Welcome to part two in our news series about emotional eating.
You read last week’s article and took an honest look at yourself and decided that this emotional eating thing rings true for you. Maybe you answered yes to a few or many of the questions I posed at the end of the article. So what can you do about it?
First of all, let’s see if you can identify your reasons or your triggers for emotional eating. Whenever you are eating outside of a regular meal time or are eating something other than a regular meal, can you ask yourself “is this fuel or support?”
What am I feeling right now that leads me to want to eat? I have really found that keeping a food journal helps in this process. So write down what you ate, how you felt before you ate it, while eating it and after you ate it. Have a column that asks “was it fuel or support” and answer honestly. Any item that you answered “support” for needs a plan to do something differently.

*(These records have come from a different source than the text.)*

(** * opentopodata: the elevation lookup backend

    A shallow embedding of [opentopodata/backend.py] and the properties of
    its coordinate reprojector, bounds validator, tile sampler and
    elevation lookup orchestrator.

    Numbers are binary64 floats, as in numpy and Python; a Python exception
    is the left summand of [result]. The libraries the backend calls
    (pyproj, rasterio) and the [config.Dataset] object are not part of the
    module: they are the variables of the sections below. *)

From Stdlib Require Import ZArith Floats Uint63.
From stdpp Require Import base list strings.

Local Open Scope string_scope.
Local Open Scope list_scope.

(** ** Exceptions and the error monad *)

(** The exceptions the module can end with. [InputError] is the class the
    backend declares; the others are raised by the Python runtime, numpy,
    pyproj or rasterio. *)
Inductive exn : Type :=
  | InputError (msg : string)
  | IndexError
  | ValueError
  | TypeError
  | LibraryError.

Definition result (A : Type) : Type := exn + A.

Definition ret {A : Type} (a : A) : result A := inr a.
Definition raise {A : Type} (e : exn) : result A := inl e.

Definition bind {A B : Type} (m : result A) (k : A → result B) : result B :=
  match m with
  | inl e => inl e
  | inr a => k a
  end.

Notation "'do' x <- m ;; k" := (bind m (fun x => k))
  (at level 10, x name, m at level 99, k at level 200).

(** A loop whose body may raise: the first exception ends the loop. *)
Fixpoint foldM {A B : Type} (f : A → B → result A) (acc : A) (l : list B)
  : result A :=
  match l with
  | [] => ret acc
  | b :: l' => do acc' <- f acc b ;; foldM f acc' l'
  end.

Fixpoint mapM {A B : Type} (f : A → result B) (l : list A) : result (list B) :=
  match l with
  | [] => ret []
  | a :: l' => do b <- f a ;; do bs <- mapM f l' ;; ret (b :: bs)
  end.

Definition is_ok {A : Type} (r : result A) : bool :=
  match r with inr _ => true | inl _ => false end.

Definition is_InputError {A : Type} (r : result A) : bool :=
  match r with inl (InputError _) => true | _ => false end.

(** ** Python and numpy primitives *)

(** [enumerate(l)] *)
Definition enumerate {A : Type} (l : list A) : list (nat * A) :=
  zip (seq 0 (length l)) l.

(** [a[i]] for a list or a numpy array and a non-negative index. *)
Definition getitem {A : Type} (a : list A) (i : nat) : result A :=
  match a !! i with
  | Some v => ret v
  | None => raise IndexError
  end.

(** [a[i] = v] for a list. *)
Definition setitem {A : Type} (a : list A) (i : nat) (v : A) : result (list A) :=
  if decide (i < length a) then ret (<[i := v]> a) else raise IndexError.

(** [a[indices]]: numpy indexing of an array by a list of indices. *)
Definition np_take {A : Type} (a : list A) (indices : list nat) : result (list A) :=
  mapM (getitem a) indices.

(** The builtin [all]. *)
Definition all (bs : list bool) : bool := forallb id bs.

(** The builtins [min(a, b)] and [max(a, b)]: the first argument is kept
    unless the second is strictly smaller (resp. larger). *)
Definition py_min (a b : float) : float := if (b <? a)%float then b else a.
Definition py_max (a b : float) : float := if (a <? b)%float then b else a.

(** [np.argmax] of a boolean array: the index of the first occurrence of
    the largest value, [ValueError] on an empty array. *)
Fixpoint argmax_from (best_i : nat) (best : bool) (i : nat) (bs : list bool) : nat :=
  match bs with
  | [] => best_i
  | b :: bs' =>
      if negb best && b then argmax_from i b (S i) bs'
      else argmax_from best_i best (S i) bs'
  end.

Definition np_argmax (bs : list bool) : result nat :=
  match bs with
  | [] => raise ValueError
  | b :: bs' => ret (argmax_from 0 b 1 bs')
  end.

Definition isnan (a : float) : bool := negb (a =? a)%float.

(** [np.clip(a, lo, hi)] is [minimum(maximum(a, lo), hi)] on each element;
    both let a NaN in [a] through. *)
Definition np_maximum (a b : float) : float :=
  if isnan a then a else if (b <? a)%float then a else b.
Definition np_minimum (a b : float) : float :=
  if isnan a then a else if (a <? b)%float then a else b.
Definition np_clip (a lo hi : float) : float := np_minimum (np_maximum a lo) hi.

(** The float of a Python integer (exact below 2^53; the integers here are
    the height and the width of a raster). *)
Definition float_of_Z (z : Z) : float :=
  match z with
  | Z0 => 0%float
  | Zpos _ => of_uint63 (Uint63.of_Z z)
  | Zneg _ => (- of_uint63 (Uint63.of_Z (- z)))%float
  end.

(** ** Constants of the module *)

Inductive Resampling : Type := nearest | bilinear | cubic.

(** [INTERPOLATION_METHODS.get(name)] *)
Definition INTERPOLATION_METHODS_get (name : string) : option Resampling :=
  if String.eqb name "nearest" then Some nearest
  else if String.eqb name "bilinear" then Some bilinear
  else if String.eqb name "cubic" then Some cubic
  else None.

Definition WGS84_LATLON_EPSG : Z := 4326.

Definition _noop {A : Type} (x : A) : A := x.

(** [rasterio.coords.BoundingBox] *)
Record BoundingBox : Type := mkBoundingBox {
  left : float;
  bottom : float;
  right : float;
  top : float
}.

(** An open raster file ([rasterio.open(path)]): the attributes and methods
    the backend uses. [f_crs_to_epsg] is [f.crs.to_epsg()], which is [None]
    for a projection without a code; [f_index] is
    [f.index(xs, ys, op=_noop)], the fractional rows and columns; [f_read]
    is the masked, boundless read of band 1 in the 1x1 window at
    [(col, row)] as a float with the resampling it is given: the exception
    rasterio raises, or else the cell, [None] when it is masked. The read
    is the only place where the resampling is used. *)
Record DatasetReader : Type := mkDatasetReader {
  f_crs_to_epsg : option Z;
  f_bounds : BoundingBox;
  f_res : float * float;
  f_height : Z;
  f_width : Z;
  f_index : list float → list float → list float * list float;
  f_read : float → float → option Resampling → result (option float)
}.

(** [config.Dataset], as far as the backend calls it. A path of [None]
    marks a point that no tile covers; a fill value of [None] marks a point
    outside the bounds of the dataset. *)
Record Dataset : Type := mkDataset {
  location_paths : list float → list float → list (option string);
  missing_tile_elevations : list float → list float → list (option float)
}.

(** ** Dictionaries

    A Python [dict] keeps its keys in insertion order, and the order of the
    loops over [path_to_point_index] and [elevations_by_path] is that
    order: a dictionary is an association list without repeated keys. The
    keys are tile paths or [None]. *)
Definition dict (V : Type) : Type := list (option string * V).

Fixpoint dict_lookup {V : Type} (d : dict V) (k : option string) : option V :=
  match d with
  | [] => None
  | (k', v) :: d' => if decide (k' = k) then Some v else dict_lookup d' k
  end.

(** [k in d] *)
Definition dict_contains {V : Type} (d : dict V) (k : option string) : bool :=
  bool_decide (is_Some (dict_lookup d k)).

(** [d[k] = v] *)
Fixpoint dict_set {V : Type} (d : dict V) (k : option string) (v : V) : dict V :=
  match d with
  | [] => [(k, v)]
  | (k', v') :: d' =>
      if decide (k' = k) then (k', v) :: d' else (k', v') :: dict_set d' k v
  end.

(** [d[k].append(i)] for a [defaultdict(list)]. *)
Fixpoint defaultdict_append (d : dict (list nat)) (k : option string) (i : nat)
  : dict (list nat) :=
  match d with
  | [] => [(k, [i])]
  | (k', l) :: d' =>
      if decide (k' = k) then (k', l ++ [i]) :: d'
      else (k', l) :: defaultdict_append d' k i
  end.

(** [d[k]] for a [defaultdict(list)]. The backend reads only keys that are
    present, so the empty list a missing key would add is never stored. *)
Definition defaultdict_get (d : dict (list nat)) (k : option string) : list nat :=
  default [] (dict_lookup d k).

(** [v is None], [None in l] and [l.index(None)] *)
Definition is_None {A : Type} (v : option A) : bool :=
  match v with None => true | Some _ => false end.

Definition contains_None {A : Type} (l : list (option A)) : bool :=
  existsb is_None l.

Fixpoint index_None {A : Type} (l : list (option A)) : result nat :=
  match l with
  | [] => raise ValueError
  | None :: _ => ret 0
  | Some _ :: l' => do i <- index_None l' ;; ret (S i)
  end.

Section Backend.

(** [str.format] of one number. *)
Variable format_float : float → string.

(** [pyproj.Proj(init="EPSG:<epsg>")(lons, lats)]; [None] when pyproj
    raises. *)
Variable pyproj_Proj : Z → list float → list float → option (list float * list float).

(** ** Coordinate reprojector *)

Definition _reproject_latlons (lats lons : list float) (epsg : Z)
  : result (list float * list float) :=
  if (epsg =? WGS84_LATLON_EPSG)%Z then ret (lons, lats)
  else if negb ((1024 <=? epsg)%Z && (epsg <=? 32767)%Z) then
    raise (InputError "Dataset has invalid projection.")
  else
    match pyproj_Proj epsg lons lats with
    | Some (x, y) => ret (x, y)
    | None => raise LibraryError
    end.

(** ** Bounds validator *)

Definition latitude_message (lat lon : float) : string :=
  "Location '" +:+ format_float lat +:+ "," +:+ format_float lon
    +:+ "' has latitude outside of raster bounds".

Definition longitude_message (lat lon : float) : string :=
  "Location '" +:+ format_float lat +:+ "," +:+ format_float lon
    +:+ "' has longitude outside of raster bounds".

Definition x_min (bounds : BoundingBox) (res : float * float) : float :=
  (py_min (left bounds) (right bounds) + res.1 / 2)%float.
Definition x_max (bounds : BoundingBox) (res : float * float) : float :=
  (py_max (left bounds) (right bounds) - res.1 / 2)%float.
Definition y_min (bounds : BoundingBox) (res : float * float) : float :=
  (py_min (top bounds) (bottom bounds) + res.2 / 2)%float.
Definition y_max (bounds : BoundingBox) (res : float * float) : float :=
  (py_max (top bounds) (bottom bounds) - res.2 / 2)%float.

Some other techniques you can try are:
Change your self-talk – our words are very powerful, so speak words of control, calm and empowerment. As a matter of fact, find some positive motivating clips on YouTube to keep you positive until it becomes second nature. Just search for positive self-talk and you will be amazed at what comes up.
Meditate – this will help to manage your stress levels. Not sure how to do this? Visit www.fragrantheart.com or another free resource with guided meditations. Commit to just 20 minutes a day, whether you feel you need it or not.
Swap out – come up with some creative ways to replace the eating with another activity that makes you feel good. When a craving hits, it can leave you in just 3 minutes. So have a cup of herbal tea, go for a walk, do some sit-ups or push-ups.
Nourish, do not deprive – Are you getting enough nutrients in your day? Assess what you are eating by reviewing your journal, you may find that you are depriving yourself of some key nutrients
Banish the guilt - You may slip, it’s human nature. Try not to slip daily but when you do, don’t beat yourself up over it. Examine what went wrong, and set a plan to make it less likely to happen again.